On the way home that evening-Ralph had, predictably, stayed at the institution all day-, his body thrumming with the pleasure of recent orgasm, Ralph yawned and relaxed in the driver’s seat of his small car. He rarely drove anymore, favouring public transport because it was cheaper and he could sleep if he liked. The gentle thrum of the engine and the music on the wireless forced a deep, contented sigh from his lips, and his eyelids fluttered sleepily.

+++

“Have you seen Ralph?” the head nurse inquired, checking her watch. It had been two full days since any of them had seen him, but Jack could be heard chattering away to him in his room. “He hasn’t checked in, and I haven’t seen him, but he must be here. Who else would Jack be talking to?”

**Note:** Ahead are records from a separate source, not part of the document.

Lemma vad_scorer_failure_keeps_sessions_witness :
  let w := snd (vad_detect speech_scorer three_samples initial) in
  let w' := snd (vad_detect failing_scorer three_samples w) in
  scorer_calls w' = scorer_calls w ++ [int2float [0; 0; 0]] /\
  fst (vad_detect failing_scorer three_samples w)
    = inr (error_response (External "scorer failure")) /\
  session_state w' (KStr "default") = (SPEECH, 0, 3).
Proof.
  intros w w'.
  assert (Hcalls : scorer_calls w' = scorer_calls w ++ [int2float [0; 0; 0]])
    by reflexivity.
  destruct (vad_scorer_failure_keeps_sessions failing_scorer three_samples w
              (int2float [0; 0; 0]) (External "scorer failure") Hcalls eq_refl)
    as (Hr & _ & _ & Hstate).
  split; [exact Hcalls|]. split; [exact Hr|].
  unfold w'. rewrite (proj1 Hstate). reflexivity.
Defined.

(** C2 as stated fails: an [audio_data] that is not base64 ("A", one
    character of a quad) is answered 500, not 400. *)
Lemma vad_malformed_audio_not_400 :
  let data := PDict [("audio_data", PStr "A")] in
  contains "audio_data" data = inr true /\
  decode_audio (PStr "A") = inl BinasciiError /\
  exists r, fst (vad_detect speech_scorer (inr data) initial) = inr r /\
            code r = 500 /\ code r <> 400.
Proof.
  split; [reflexivity|]. split; [reflexivity|].
  exists (error_response BinasciiError). repeat split. discriminate.
Qed.
(** * Sushi v2 pool tags: the tag module [src/main.mts], embedded and verified

    The module asks a subgraph gateway for the liquidity pools of a chain,
    page after page, and turns the LP tokens of the pools into contract tags.

    Conventions of the embedding.
    - A JavaScript string is a [string]: one [ascii] stands for one UTF-16
      code unit, so the strings covered are the ones over U+0000..U+00FF.
      [String.length] is [.length], [String.eqb] is [===].
    - A JavaScript number that the module only uses as an integer (chain id,
      block number, HTTP status, maximal label length) is a [Z].
    - The gateway is the environment: a function from the requests that were
      sent before and the request at hand to what [fetch] settles with.
    - The body of a reply is what [json()] makes of it: no JSON document,
      the document [null], or a document read through the members that the
      module reads, at the types that its interfaces declare.
    - The asynchronous code is sequential (every call is awaited), so it is
      written in a state and error monad over the log of requests and the
      console; the [while] loop takes fuel. *)

From Stdlib Require Import ZArith Lia Ascii String List Bool.
From stdpp Require Import base decidable option list gmap strings.

Local Open Scope string_scope.
Local Open Scope Z_scope.
Local Open Scope list_scope.

(** ** JavaScript string primitives used by the module *)

Module Js.

(** White space and line terminators that [String.prototype.trim] strips,
    among the code units below 256: TAB, LF, VT, FF, CR, SP, NBSP. *)
Definition isTrimSpace (c : ascii) : bool :=
  let n := N_of_ascii c in
  ((9 <=? n) && (n <=? 13) || (n =? 32) || (n =? 160))%N.

Fixpoint trimStart (s : string) : string :=
  match s with
  | String c s' => if isTrimSpace c then trimStart s' else s
  | EmptyString => EmptyString
  end.

(** [trimEnd] keeps a character when it is no space or when something
    is left after it. *)
Fixpoint trimEnd (s : string) : string :=
  match s with
  | String c s' =>
      match trimEnd s' with
      | EmptyString => if isTrimSpace c then EmptyString else String c EmptyString
      | t => String c t
      end
  | EmptyString => EmptyString
  end.

(** [s.trim()] *)
Definition trim (s : string) : string := trimEnd (trimStart s).

(** [s.length] as a number *)
Definition length (s : string) : Z := Z.of_nat (String.length s).

(** [s.substring(0, e)]: a negative end counts as 0, an end beyond the
    length as the length. *)
Definition substring0 (e : Z) (s : string) : string :=
  String.substring 0 (Z.to_nat e) s.

(** [s.includes(p)] *)
Fixpoint includes (p s : string) : bool :=
  String.prefix p s ||
  match s with
  | String _ s' => includes p s'
  | EmptyString => false
  end.

(** [s.replace(p, r)] for a string pattern [p] and a replacement [r]
    without [$]: the first occurrence of [p] is replaced. *)
Fixpoint replace (p r s : string) : string :=
  if String.prefix p s
  then r +:+ String.substring (String.length p) (String.length s) s
  else match s with
       | String c s' => String c (replace p r s')
       | EmptyString => EmptyString
       end.

(** [/^\d+$/.test(s)]: one or more characters, all of them in 0..9. *)
Definition isDigit (c : ascii) : bool :=
  let n := N_of_ascii c in ((48 <=? n) && (n <=? 57))%N.

Fixpoint allDigits (s : string) : bool :=
  match s with
  | String c s' => isDigit c && allDigits s'
  | EmptyString => true
  end.

Definition testDecimal (s : string) : bool :=
  match s with
  | EmptyString => false
  | _ => allDigits s
  end.

(** [Number(s)] for a string of decimal digits, as the integer it denotes.
    The double that JavaScript computes is this integer up to 2^53 and is
    at least 2^53 (or Infinity) above, so that it is one of the supported
    chain numbers exactly when this integer is. *)
Fixpoint digitsValue (acc : Z) (s : string) : Z :=
  match s with
  | String c s' => digitsValue (10 * acc + (Z.of_N (N_of_ascii c) - 48)) s'
  | EmptyString => acc
  end.

Definition Number (s : string) : Z := digitsValue 0 s.

(** [String(n)] for an integer below 10^21: its decimal numeral. *)
Definition digitChar (d : Z) : ascii := ascii_of_N (Z.to_N (48 + d)).

Fixpoint decimalDigits (fuel : nat) (n : Z) (acc : string) : string :=
  match fuel with
  | O => acc
  | S fuel' =>
      let acc' := String (digitChar (n mod 10)) acc in
      if n / 10 =? 0 then acc' else decimalDigits fuel' (n / 10) acc'
  end.

Definition toString (n : Z) : string :=
  if n <? 0 then String "-" (decimalDigits 22 (- n) EmptyString)
  else decimalDigits 22 n EmptyString.

(** [encodeURIComponent(s)]: letters, digits and [-_.!~*'()] stay, every
    other character becomes the percent-escapes of its UTF-8 bytes (one
    byte below U+0080, two bytes from there to U+00FF). *)
Definition isUnreserved (c : ascii) : bool :=
  let n := N_of_ascii c in
  ((65 <=? n) && (n <=? 90) || (97 <=? n) && (n <=? 122) ||
   (48 <=? n) && (n <=? 57) ||
   existsb (N.eqb n) [45; 95; 46; 33; 126; 42; 39; 40; 41])%N.

Definition hexDigit (d : N) : ascii :=
  ascii_of_N (if (d <? 10)%N then 48 + d else 55 + d)%N.

Definition percent (b : N) : string :=
  String "%" (String (hexDigit (b / 16)) (String (hexDigit (b mod 16)) EmptyString)).

Definition encodeChar (c : ascii) : string :=
  let n := N_of_ascii c in
  if isUnreserved c then String c EmptyString
  else if (n <? 128)%N then percent n
  else percent (192 + n / 64) +:+ percent (128 + n mod 64).

Fixpoint encodeURIComponent (s : string) : string :=
  match s with
  | String c s' => encodeChar c +:+ encodeURIComponent s'
  | EmptyString => EmptyString
  end.

End Js.

(** ** Types *)

(** A token descriptor [{ id, symbol, name }].  The module reads [symbol]
    and [name] through [?.], so both may be absent. *)
Module Token.
Record t : Type := mk {
  id : string;
  symbol : option string;
  name : option string }.
End Token.

(** [interface LiquidityPool] *)
Module LiquidityPool.
Record t : Type := mk {
  id : string;
  name : string;
  symbol : option string;
  inputTokens : option (list Token.t);
  outputToken : option Token.t }.
End LiquidityPool.

(** [ContractTag] of atq-types, with the five fields that the module fills. *)
Record ContractTag : Type := mkTag {
  Contract_Address : string;
  Public_Name_Tag : string;
  Project_Name : string;
  UI_Website_Link : string;
  Public_Note : string }.

(** ** Transform to tags *)

(** [truncateString(text, maxLength)] *)
Definition truncateString (text : string) (maxLength : Z) : string :=
  if Js.length text >? maxLength
  then Js.substring0 (maxLength - 3) text +:+ "..."
  else text.
(** A call of [countNodePathsToRoot] that returns keeps what the table
    had and leaves the count of its node in it. *)
Lemma countNodePathsToRoot_memo g fuel v (cache : gmap string number) c cache' :
  countNodePathsToRoot fuel g v cache = (Ok c, cache') →
  cache ⊆ cache' ∧ cache' !! v = Some c.
Proof.
  revert v cache c cache'. induction fuel as [|fuel IH]; intros v cache c cache'; simpl;
    [done |].
  destruct (cache !! v) as [c0|] eqn:Hhit.
  { intros [= <- <-]. by rewrite orZero_id. }
  unfold sbind at 1, lift. destruct (getNodeParentsNodeIds g v) as [parents| |]; [|done..].
  destruct parents as [|p l].
  - intros [= <- <-]. split; [by apply insert_subseteq | apply lookup_insert_eq].
  - unfold sbind at 1.
    destruct (reduceM _ (p :: l) (Finite 0) cache) as [[count|e|] cache1] eqn:Hred;
      [|done..].
    intros [= <- <-]. destruct (reduce_memo _ _ _ _ _ _ IH Hred) as [Hsub _].
    split; [|apply lookup_insert_eq].
    apply map_subseteq_spec. intros k x Hk.
    rewrite lookup_insert_ne by congruence. by eapply lookup_weaken.
Qed.

Lemma reduce_hits g fuel l cs acc (cache : gmap string number) :
  Forall2 (λ v c, cache !! v = Some c) l cs →
  reduceM (λ acc id, let+ c := countNodePathsToRoot (S fuel) g id in
                     sret (addNumbers acc c))
          l acc cache
  = (Ok (foldl addNumbers acc cs), cache).
Proof.
  intros Hcs. revert acc. induction Hcs as [|v c l cs Hv _ IH]; intros acc; simpl.
  - done.
  - unfold sbind at 1. unfold sbind at 1. rewrite Hv, orZero_id. simpl.
    by rewrite IH.
Qed.
(** * nexus-agent: the session handoff core, embedded and verified

    A shallow embedding of the server side of the mobile-to-kiosk handoff:
    - [server/services/qrService.js]            (module [QrService])
    - [server/services/contextEngine.js]        (module [ContextEngine])
    - [server/services/recommendationEngine.js] (module [RecommendationEngine])
    - [server/services/socketManager.js] and the REST routes under
      [/api/chat] and [/api/qr]                 (module [SocketManager])
    - [server/models/Session.js]                (module [Session])

    JavaScript strings are modelled as Rocq [string]s holding their UTF-8
    bytes (this is what [hmac.update] hashes); numbers that the code only
    uses as integers are [Z]; prices and confidences are exact rationals. *)

From Stdlib Require Import ZArith List String Ascii Bool Lia QArith.
From Stdlib Require Import DecimalString DecimalZ.
From stdpp Require Import base option list gmap strings.

Local Open Scope string_scope.
Local Open Scope list_scope.
Local Open Scope Z_scope.

(* ===================================================================== *)
(** ** JavaScript strings *)
(* ===================================================================== *)

Module Js.

(** [!s] for a string: only the empty string is falsy. *)
Definition falsy (s : string) : bool :=
  match s with EmptyString => true | String _ _ => false end.

Definition code (c : ascii) : Z := Z.of_N (N_of_ascii c).

Definition bytes_of (s : string) : list Z := map code (list_ascii_of_string s).

(** [s.length] counts UTF-16 code units. Over the UTF-8 bytes of [s]: a
    continuation byte (10xxxxxx) adds nothing, a four-byte lead (11110xxx)
    starts a surrogate pair and adds two, every other byte adds one. *)
Definition utf16_units (c : ascii) : nat :=
  let n := code c in
  if (128 <=? n) && (n <? 192) then 0%nat
  else if 240 <=? n then 2%nat
  else 1%nat.

Fixpoint length (s : string) : nat :=
  match s with
  | EmptyString => 0%nat
  | String c r => (utf16_units c + length r)%nat
  end.

(** The UTF-16 code units of [s], read off its UTF-8 bytes: a lead byte
    takes the payload of the continuation bytes that follow it, and a
    four-byte sequence gives a surrogate pair. (The bytes are taken to be
    the UTF-8 encoding of a JavaScript string; on other byte sequences the
    values carry no meaning.) *)
Definition is_continuation (c : ascii) : bool := (128 <=? code c) && (code c <? 192).

Fixpoint continued (acc : Z) (s : string) : Z :=
  match s with
  | String c r =>
      if is_continuation c then continued (acc * 64 + (code c - 128)) r else acc
  | EmptyString => acc
  end.

Fixpoint units (s : string) : list Z :=
  match s with
  | EmptyString => []
  | String c r =>
      let n := code c in
      if is_continuation c then units r
      else if n <? 128 then n :: units r
      else if n <? 224 then continued (n - 192) r :: units r
      else if n <? 240 then continued (n - 224) r :: units r
      else
        let scalar := continued (n - 240) r - 65536 in
        (55296 + scalar / 1024) :: (56320 + scalar mod 1024) :: units r
  end.

Definition is_upper (c : ascii) : bool := (65 <=? code c) && (code c <=? 90).
Definition is_lower (c : ascii) : bool := (97 <=? code c) && (code c <=? 122).
Definition is_digit (c : ascii) : bool := (48 <=? code c) && (code c <=? 57).

Definition lower_char (c : ascii) : ascii :=
  if is_upper c then ascii_of_N (N_of_ascii c + 32) else c.
Definition upper_char (c : ascii) : ascii :=
  if is_lower c then ascii_of_N (N_of_ascii c - 32) else c.

(** [s.toLowerCase()] / [s.toUpperCase()], on the ASCII letters. *)
Fixpoint toLowerCase (s : string) : string :=
  match s with
  | EmptyString => EmptyString
  | String c r => String (lower_char c) (toLowerCase r)
  end.

Fixpoint toUpperCase (s : string) : string :=
  match s with
  | EmptyString => EmptyString
  | String c r => String (upper_char c) (toUpperCase r)
  end.

(** [String(n)] / a number inside a template literal, for an integer. *)
Definition of_Z (z : Z) : string := NilZero.string_of_int (Z.to_int z).

(** [parts.join(sep)] *)
Fixpoint join (sep : string) (parts : list string) : string :=
  match parts with
  | [] => ""
  | [p] => p
  | p :: rest => p +:+ sep +:+ join sep rest
  end.

End Js.

(* ===================================================================== *)
(** ** JSON.stringify on flat objects *)
(* ===================================================================== *)

Module Json.

Inductive atom :=
| JStr (s : string)
| JNum (n : Z).

(** An object literal whose properties are strings and integers, in
    property order. *)
Definition object := list (string * atom).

One of her underlings, a pretty girl with blonde hair and brown eyes, shrugged noncommittally. “At least they aren’t shagging today. You should have heard the racket…I’ve never been so disgusted in my life,” she claimed snobbishly, listening just outside Jack’s door to hear him laughing genuinely. “Excuse me!” she called with false sweetness as she knocked on the door, and she opened it. “Ralph, you neglected to…Oh.” Jack was completely alone, and he regarded her with a cocked eyebrow. “I thought I heard you speaking to your friend, Jack. I’m sorry…”

Jack narrowed his eyes and glared at her. “What do you mean? He’s right here! Go on, Ralph, you sod. You forgot to sign in. Again.” He rolled his eyes as though this was the most ridiculous thing in the world, though he was concerned about Ralph, really. Ralph had not touched him since they had spent all day two days previously in bed, rutting like pigs in the mud and certainly hollering to fit the occasion. He wondered if Ralph was a little embarrassed about being so loud with him, but he really did not mind at all. What a silly thing to be concerned over, honestly!

The nurse stared at Jack. “Jack…He’s not…” It clicked, and she sighed before nodding and turning back to the door. “Just…sign in before you leave, Ralph,” she spoke to no one, and she left Jack in the hospital room by himself. Immediately, she heard the laughter begin again, and she locked the door before she returned to the nurse’s station. “Ralph’s not there, but Jack is having hallucinations that he is. I’m…What’s wrong?”

The head nurse closed her eyes tightly and passed the obituary column to the girl, shaking her head as she pointed out to the short paragraph in the middle-left of the page, headed by a smiling photograph of Ralph.

Jack never understood why Ralph never touched him again.